Interview with Dr Kara Britt — Peter MacCallum Cancer Centre
Written by Martine Harte.
“I guess that’s alarming when we look at the changes in the trends that we’re having as a society in terms of childbearing. So globally we have less children. We are breastfeeding for a shorter period. And we tend to have start our families a lot older.” Dr Kara Britt.
Under Dr Kara Britt’s white coat beats a compassionate heart.
Can you imagine a world where there is a preventative to reduce the risk of hormonal breast cancer? Well, it’s closer than you may think.
She and the team at Peter MacCallum are working to explain why women who have children early in life are less likely to develop breast cancer.
This interview isn’t designed to alarm or guilt anyone into their life decisions, it’s about empowerment.
Dr Kara Britt is one of the awesome researchers who can do what she does because of money raised by events such as the Mother’s Day Classic so she’s also here to remind us registrations are open.
Martine Harte: Can you tell us a little about your research?
Dr Kara Britt: We’re looking at behaviours or risk factors that can decrease your risk of developing breast cancer, we already know that eating healthily reduces your risk of breast cancer, as does drinking less alcohol.
What is perhaps less well known is that the risk is decreased if you have children.
Even though we’ve known this since the 1800’s we still don’t know how pregnancy protects the breast against breast cancer.
So interesting, what age bracket are you talking?
Dr Kara Britt: So women who are under 35 when they have their first child are known to have a decrease in breast cancer risk.
I guess that’s alarming when we look at the changes in the trends that we’re having as a society in terms of childbearing.
So globally we have less children.
We are breastfeeding for a shorter period.
And we tend to have start our families a lot older.
So many of us feel we can pursue the career and then pause it, do you often feel people might be scared not to pursue their career goals?
Dr Kara Britt: That’s a really topical question.
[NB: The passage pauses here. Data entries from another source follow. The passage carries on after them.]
(* ===== verification/QueryAnalyze.v ===== *)
(** * Options and analysis (query/compiler.c: options_check, tlv_query_compile_scratch, analyze)

    What the compiler is given, the check of it and the size of the scratch space; and the passes over the
    instructions that find literals, resolve names, collect constants, check types and fold.  A resolver of names is a
    function of the octets of the namespace, if there is one, and of the name.  The callbacks of an environment are
    those of the executor: the compiler looks only at which there are. *)

From Stdlib Require Import String.
From S2P Require Import Prelude Mem Core Format Diagnostic QueryPath QueryProgram QueryParser.

(** * Options *)

Record tlv_query_variable_t := mk_variable { qv_name : option string; qv_type : tlv_query_result_kind_t }.

Record tlv_query_hook_t := mk_hook { hk_id : Z; hk_function : Z; hk_scratch_size : Z; hk_scratch_alignment : Z }.

Record tlv_query_tag_adapter_t := mk_adapter { ta_id : Z; ta_class_of : bool; ta_number_of : bool }.

Record tlv_query_environment_t := mk_environment {
  qe_format : option tlv_format_t; qe_tags : option tlv_query_tag_adapter_t; qe_hooks : option (list tlv_query_hook_t); qe_hook_count : Z }.

Definition tlv_query_resolve_t : Type := option (list Z) -> list Z -> tlv_result_t * tlv_tag_t.

(** The size of the structure as its user knows it is [co_struct_size]. *)
Record tlv_query_compile_options_t := mk_options {
  co_struct_size : Z; co_language_version : Z; co_max_text : Z; co_max_tokens : Z; co_max_nesting : Z; co_max_states : Z;
  co_variables : option (list tlv_query_variable_t); co_variable_count : Z; co_resolve : option tlv_query_resolve_t;
  co_environment : option tlv_query_environment_t; co_max_resolved_tag : Z; co_max_pattern : Z; co_optimize : bool }.

(** The sizes of structures. *)
Class QueryLayout := {
  sizeof_options : Z; sizeof_info : Z; sizeof_query_diagnostic : Z; info_prefix : Z; query_candidate_size : Z; query_candidate_alignment : Z }.

Definition default_options `{QueryLayout} : tlv_query_compile_options_t :=
  mk_options sizeof_options 1 65536 8192 128 8192 None 0 None None 512 4096 true.

Definition tlv_query_compile_options_init `{QueryLayout} (o : option tlv_query_compile_options_t) : option tlv_query_compile_options_t :=
  match o with None => None | Some _ => Some default_options end.

(** ** The check *)

Definition name_octets (name : string) : list Z := Diagnostic.text name.

(** What is wrong with a declaration, in front of which are [earlier]. *)
Definition variable_error (earlier : list tlv_query_variable_t) (v : tlv_query_variable_t) : option string :=
  match v.(qv_name) with
  | None => Some "named integer, bytes or string variable"%string
  | Some name =>
      if negb (identifier_start (byte_at (name_octets name) 0)) ||
         match v.(qv_type) with TLV_QUERY_RESULT_INTEGER | TLV_QUERY_RESULT_BYTES | TLV_QUERY_RESULT_STRING => false | _ => true end
      then Some "named integer, bytes or string variable"%string
      else if negb (forallb identifier_continue (name_octets name)) then Some "variable identifier"%string
      else if existsb (fun u => Prelude.lex (name_octets name) (name_octets (default EmptyString u.(qv_name))) =? 0) earlier then Some "unique variable declaration"%string
      else None
  end.

Fixpoint variables_error (earlier variables : list tlv_query_variable_t) : option string :=
  match variables with
  | [] => None
  | v :: variables =>
      match variable_error earlier v with Some e => Some e | None => variables_error (earlier ++ [v]) variables end
  end.

Definition hook_invalid (earlier : list tlv_query_hook_t) (h : tlv_query_hook_t) : bool :=
  (h.(hk_id) =? 0) || (3 <? h.(hk_function)) || (h.(hk_scratch_alignment) =? 0) || (16 <? h.(hk_scratch_alignment)) ||
  negb (Z.land h.(hk_scratch_alignment) (h.(hk_scratch_alignment) - 1) =? 0) || (UINT32_MAX - 15 <? h.(hk_scratch_size)) ||
  existsb (fun k => (k.(hk_id) =? h.(hk_id)) || (k.(hk_function) =? h.(hk_function))) earlier.

Fixpoint hooks_invalid (earlier hooks : list tlv_query_hook_t) : bool :=
  match hooks with
  | [] => false
  | h :: hooks => hook_invalid earlier h || hooks_invalid (earlier ++ [h]) hooks
  end.

Definition environment_hooks (e : tlv_query_environment_t) : list tlv_query_hook_t :=
  take (Z.to_nat e.(qe_hook_count)) (default [] e.(qe_hooks)).

Definition option_variables (o : tlv_query_compile_options_t) : list tlv_query_variable_t :=
  take (Z.to_nat o.(co_variable_count)) (default [] o.(co_variables)).

Definition environment_invalid (o : tlv_query_compile_options_t) : bool :=
  match o.(co_environment) with
  | None => false
  | Some e =>
      (o.(co_max_states) <? e.(qe_hook_count)) || (negb (e.(qe_hook_count) =? 0) && negb (is_some e.(qe_hooks))) ||
      hooks_invalid [] (environment_hooks e)
  end.

(** The result, and the options in effect. *)
Definition options_check `{QueryLayout} (supplied : option tlv_query_compile_options_t) (size : Z) (d : option tlv_query_diagnostic_t)
  : tlv_result_t * tlv_query_compile_options_t * option tlv_query_diagnostic_t :=
  let fails o kind expected := let '(rc, d) := query_error_unlocated d TLV_ERR_INVALID_ARG kind (Some expected) in (rc, o, d) in
  let o := default default_options supplied in
  if match supplied with
     | None => false
     | Some s => negb (s.(co_struct_size) =? sizeof_options) || negb (s.(co_language_version) =? 1) || (s.(co_max_text) =? 0) ||
                 (s.(co_max_tokens) =? 0) || (s.(co_max_nesting) =? 0) || (s.(co_max_states) =? 0)
     end then fails default_options TLV_QUERY_ERROR_STORAGE "initialized language-version 1 options"%string
  else if (o.(co_max_states) <? o.(co_variable_count)) || (negb (o.(co_variable_count) =? 0) && negb (is_some o.(co_variables))) then
    fails o TLV_QUERY_ERROR_BINDING "bounded variable declarations"%string
  else
    match variables_error [] (option_variables o) with
    | Some e => fails o TLV_QUERY_ERROR_BINDING e
    | None =>
        if (o.(co_max_resolved_tag) =? 0) || (UINT32_MAX <? o.(co_max_resolved_tag)) || (UINT32_MAX <? o.(co_max_pattern)) then
          fails o TLV_QUERY_ERROR_STORAGE "bounded capabilities"%string
        else if environment_invalid o then fails o TLV_QUERY_ERROR_CAPABILITY "valid bounded unique codec hooks"%string
        else if o.(co_max_text) <? size then let '(rc, d) := query_limit d "text" o.(co_max_text) 0 size in (rc, o, d)
        else if UINT32_MAX <=? size then
          let '(rc, d) := query_error_unlocated d TLV_ERR_OVERFLOW TLV_QUERY_ERROR_STORAGE (Some "representable Query text size"%string) in
          (rc, o, d)
        else (TLV_OK, o, d)
    end.

(** ** Scratch space *)

(** A token, two instructions, an operator and a value. *)
Definition scratch_unit : Z := 12 + 2 * NODE_SIZE + 16 + 4.

(** Objects of the caller's, each an address and a size; the outputs first. *)
Fixpoint outputs_overlap (outputs inputs : list (ptr * Z)) : bool :=
  match outputs with
  | [] => false
  | (a, n) :: outputs =>
      existsb (fun '(b, k) => query_overlap a n b k) inputs || existsb (fun '(b, k) => query_overlap a n b k) outputs ||
      outputs_overlap outputs inputs
  end.

(** The outputs are [bytes] and [alignment]; [written] and [read] are where the outputs, and the text and the options, are. *)
Definition tlv_query_compile_scratch `{Platform} `{QueryLayout} (m : mem) (pending : list Z) (text : ptr) (size : Z)
  (options : option tlv_query_compile_options_t) (written read : list (ptr * Z)) (outputs : option (Z * Z)) (d : option tlv_query_diagnostic_t)
  : option (tlv_result_t * option (Z * Z) * option tlv_query_diagnostic_t) :=
  let fails code expected d :=
    let '(rc, d) := query_error_unlocated d code TLV_QUERY_ERROR_STORAGE (Some expected) in Some (rc, outputs, d) in
  if outputs_overlap written read then Some (TLV_ERR_INVALID_ARG, outputs, d)
  else
    let d := query_diag_init d in
    if is_null text || negb (is_some outputs) then fails TLV_ERR_NULL_ARG "required compiler arguments"%string d
    else
      let '(rc, o, d) := options_check options size d in
      if negb (is_ok rc) then Some (rc, outputs, d)
      else
        match lex m text size o.(co_max_tokens) pending d false None with
        | None => None
        | Some r =>
            let d := r.(lx_diagnostic) in
            if negb (is_ok r.(lx_code)) then Some (r.(lx_code), outputs, d)
            else
              let count := zlen r.(lx_tokens) in
              if (UINT32_MAX / 2 <=? count) || (SIZE_MAX / scratch_unit - 1 <? count) then
                fails TLV_ERR_OVERFLOW "representable compile scratch size"%string d
              else
                let base := (count + 1) * scratch_unit in
                if (SIZE_MAX - base <? size) || ((SIZE_MAX - base - size) / o.(co_max_resolved_tag) <? count) then
                  fails TLV_ERR_OVERFLOW "representable compiler storage size"%string d
                else Some (TLV_OK, Some (base + size + count * o.(co_max_resolved_tag), 4), d)
        end.

(** * Types and constants of the query language (query/compiler.c: analyze)

    The passes over the instructions that find literals, resolve names, collect constants, check types and fold. *)

Record analysis := mk_analysis { an_nodes : list query_node_t; an_payload : list Z; an_stride : Z; an_optimized : Z; an_level : Z }.

Definition with_level (level : Z) (a : analysis) : analysis := mk_analysis a.(an_nodes) a.(an_payload) a.(an_stride) a.(an_optimized) level.
Definition with_payload (more : list Z) (a : analysis) : analysis :=
  mk_analysis a.(an_nodes) (a.(an_payload) ++ more) a.(an_stride) a.(an_optimized) a.(an_level).
Definition with_nodes (nodes : list query_node_t) (a : analysis) : analysis := mk_analysis nodes a.(an_payload) a.(an_stride) a.(an_optimized) a.(an_level).
Definition count_optimized (a : analysis) : analysis := mk_analysis a.(an_nodes) a.(an_payload) a.(an_stride) (a.(an_optimized) + 1) a.(an_level).

(** What a failure leaves: its result and diagnostic, and the state with the instruction it was met at. *)
Record failure := mk_failure { fl_code : tlv_result_t; fl_diagnostic : option tlv_query_diagnostic_t; fl_node : query_node_t; fl_analysis : analysis }.

Definition outcome (A : Type) : Type := A + failure.
Notation "'try' x := e 'in' k" := (match e with inl x => k | inr r => inr r end) (at level 10, x pattern, k at level 200).

(** The offset of what is added. *)
Definition payload_end (a : analysis) : Z := zlen a.(an_payload).

(** [None] is an arity above three. *)
Fixpoint call_args_loop (fuel : nat) (nodes : list query_node_t) (cursor : Z) (args : list Z) : option (list Z) :=
  if cursor =? QUERY_NONE then Some args
  else if (query_at nodes cursor).(n_op) =? Q_ARGS then
    if zlen args =? 2 then None
    else match fuel with O => None | S fuel => call_args_loop fuel nodes (query_at nodes cursor).(n_left) ((query_at nodes cursor).(n_right) :: args) end
  else Some (cursor :: args).

Definition call_args (nodes : list query_node_t) (n : query_node_t) : option (list Z) := call_args_loop 3 nodes n.(n_left) [].

Section Analyze.
Context `{QueryConfig} (m : mem) (text : ptr) (o : tlv_query_compile_options_t) (d : option tlv_query_diagnostic_t).

Definition span (n : query_node_t) : list Z := bytes_of m (text +p n.(n_begin)) (n.(n_end) - n.(n_begin)).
We don’t want to dictate to women what age they should start having their children but I guess by us researching why young mothers have these benefits we can provide women with some information (once we know the answers) to make their own informed decisions.
If we can explain to women why childbearing early can decrease their breast cancer risk it might help them to make this personal and important decision.
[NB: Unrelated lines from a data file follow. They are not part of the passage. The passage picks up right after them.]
(* ===== verification/QueryCompile.v ===== *)
(** * The query compiler, plans and stored images (query/compiler.c, query/plan.c)

    The compiler reads tokens, parses them, guards steps, analyzes instructions, and writes an image.  A plan is an
    image that was opened; an image that is loaded is one that compiling its own text gives again.  What lies at the
    address of an image is its record. *)

From Stdlib Require Import String.
From S2P Require Import Prelude Mem Core Diagnostic QueryPath QueryProgram QueryParser QueryAnalyze.

(** * The compiler *)

Inductive tlv_query_decision_timing_t : Type := TLV_QUERY_DECISION_NODE | TLV_QUERY_DECISION_SCOPE | TLV_QUERY_DECISION_EOF.

Record tlv_query_program_info_t := mk_info {
  in_struct_size : Z; in_program_size : Z; in_program_alignment : Z; in_scratch_size : Z; in_scratch_alignment : Z; in_states : Z;
  in_language_version : Z; in_level : Z; in_result_kind : tlv_query_result_kind_t; in_expression_values : Z; in_instructions : Z;
  in_variable_slots : Z; in_codec_scratch : Z; in_pattern_bytes : Z; in_optimized_states : Z; in_expression_stack : Z;
  in_candidate_size : Z; in_candidate_alignment : Z; in_frame_states : Z; in_decision_timing : tlv_query_decision_timing_t;
  in_stable_input_required : bool; in_constructed_values_required : bool }.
Even better than that, we’re hoping we can find a preventative that mirrors the affects of having those early pregnancies then those decisions won’t be so hard for them to make.
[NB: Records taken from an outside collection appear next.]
Lemma analyze_start_started i n a : waiting i n -> state_ok a -> started i n a (analyze_start m text n a).
Proof.
  intros [Hp Hl] (Hst & _). unfold analyze_start. set (dot := (_ || _ || _) && _). set (n1 := with_n_context _ _).
  assert (H1 : base size i a.(an_stride) (payload_end a) n1 /\ n1.(n_type) = V_NODE /\ n1.(n_resolved) = 0 /\ n1.(n_op) = n.(n_op) /\ n1.(n_left) = n.(n_left) /\
               n1.(n_begin) = n.(n_begin) /\ n1.(n_end) = n.(n_end)).
  { subst n1. destruct Hp as [? ? ? ? ? ? ? ? ? ? ? (Hd1 & Hd2 & Hd3) (Hr1 & Hr2 & Hr3 & Hr4)]. cbn. split_and!; auto.
    unfold payload_end. constructor; simpl; auto; try (destruct dot; lia); try lia. now left. }
  destruct H1 as (Hb1 & Ht1 & Hr1 & Ho1 & Hl1 & Hbe1). clearbody n1. rewrite Ho1.
  set (n2 := if n.(n_op) =? Q_CALL then with_n_selector _ n1 else n1).
  assert (H2 : started i n a n2 \/ n.(n_op) = Q_META /\ n2 = n1).
  { subst n2. destruct (Z.eqb_spec n.(n_op) Q_META) as [E|E]; [right; split; [done|]; now rewrite E|left].
    destruct (Z.eqb_spec n.(n_op) Q_CALL) as [E'|E'].
    - constructor; auto; try lia; [destruct Hb1; constructor; auto|intros _; apply function_kind_bounds].
    - constructor; auto; lia. }
  assert (Ho2 : n2.(n_op) = n.(n_op)) by (subst n2; destruct (n_op n =? Q_CALL); exact Ho1). rewrite Ho2.
  set (n3 := if n.(n_op) =? Q_META then _ else n2).
  assert (H3 : started i n a n3).
  { subst n3. destruct H2 as [H2|[E ->]].
    - destruct (Z.eqb_spec n.(n_op) Q_META) as [E|E]; [|done]. destruct (meta_loop _ _ _ _ _) as [j|] eqn:Ej; [|done].
      destruct H2 as [[] ? ? ? ? Hbe Hf Hme]. constructor; auto; try lia; [constructor; auto|]. intros _ k Hk. rewrite (meta_loop_same _ _ _ n) in Ej by tauto. simpl. congruence.
    - rewrite E. change (Q_META =? Q_META) with true. cbv iota. rewrite (meta_loop_same _ _ _ n) by tauto. destruct (meta_loop _ _ _ _ n) as [j|] eqn:Ej.
      + constructor; auto; try lia; [destruct Hb1; constructor; auto|]. intros _ k Hk. simpl. congruence.
      + constructor; auto; try lia. intros _ k Hk. congruence. }
  destruct (_ && _ && _ && _ && _) eqn:Edd; [|exact H3]. destruct H3 as [[] Ht3 Hr3 Ho3 Hl3 Hbe3 Hf3 Hm3].
  constructor; auto; simpl; try lia. unfold payload_end in *. constructor; simpl; auto; lia.
Qed.
Lemma operand_call n a : n.(n_op) = Q_CALL -> analyze_operand m text o d n a = inl (n, a).
Proof. intros Hop. unfold analyze_operand. rewrite Hop. cbn. repeat (rewrite Hop; cbn). done. Qed.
I understand your mum was diagnosed in her late 40’s are you happy to take us back to that point in your life?
Dr Kara Britt: Absolutely, it was a very sad experience for my whole family, as we lost our best friend.
However, we tried to look at it also as a positive experience in that it brought our family closer and gave me a passion to continue breast cancer research. My mother succumbed to the disease in 2010.
It was extremely hard losing my mother and I think a lot of people reading your article participating in the Mother’s Day Classic this year would have been through the same thing.
The Mother’s Day Classic is part of my family tradition, it has the best vibe despite what is bringing everyone together.
Dr Kara Britt: People are coming together and celebrating the life of their loved ones, or the fact they’ve got through chemotherapy session or have gone into remission. You have to celebrate everything.
We go to the classic with grandparents, uncles, aunties, friends and it’s a celebration of my mother’s life.
It’s also a bit of a tear jerker because you see amongst the sea of pink the tribute cards for those lost to this disease.
Two of my dear friends have recently found out they have the gene – one of the awesome things about scientific advancements – does your research impact on that?
Dr Kara Britt: If we find a preventative it may be able to fight all types of cancer not just hormonal cancers. We will test it in genetic cancers, BRCA1 and BRCA2.
In terms of your lifetime are you hopeful Kara that we’ll win this fight?
Dr Kara Britt: I’m definitely hopeful we’ll find a preventative in my lifetime, the classic is the single largest donor to Australian breast cancer research through its support of the National Breast Cancer Foundation.
We’re getting closer and closer to finding something that’s going to reduce our risk.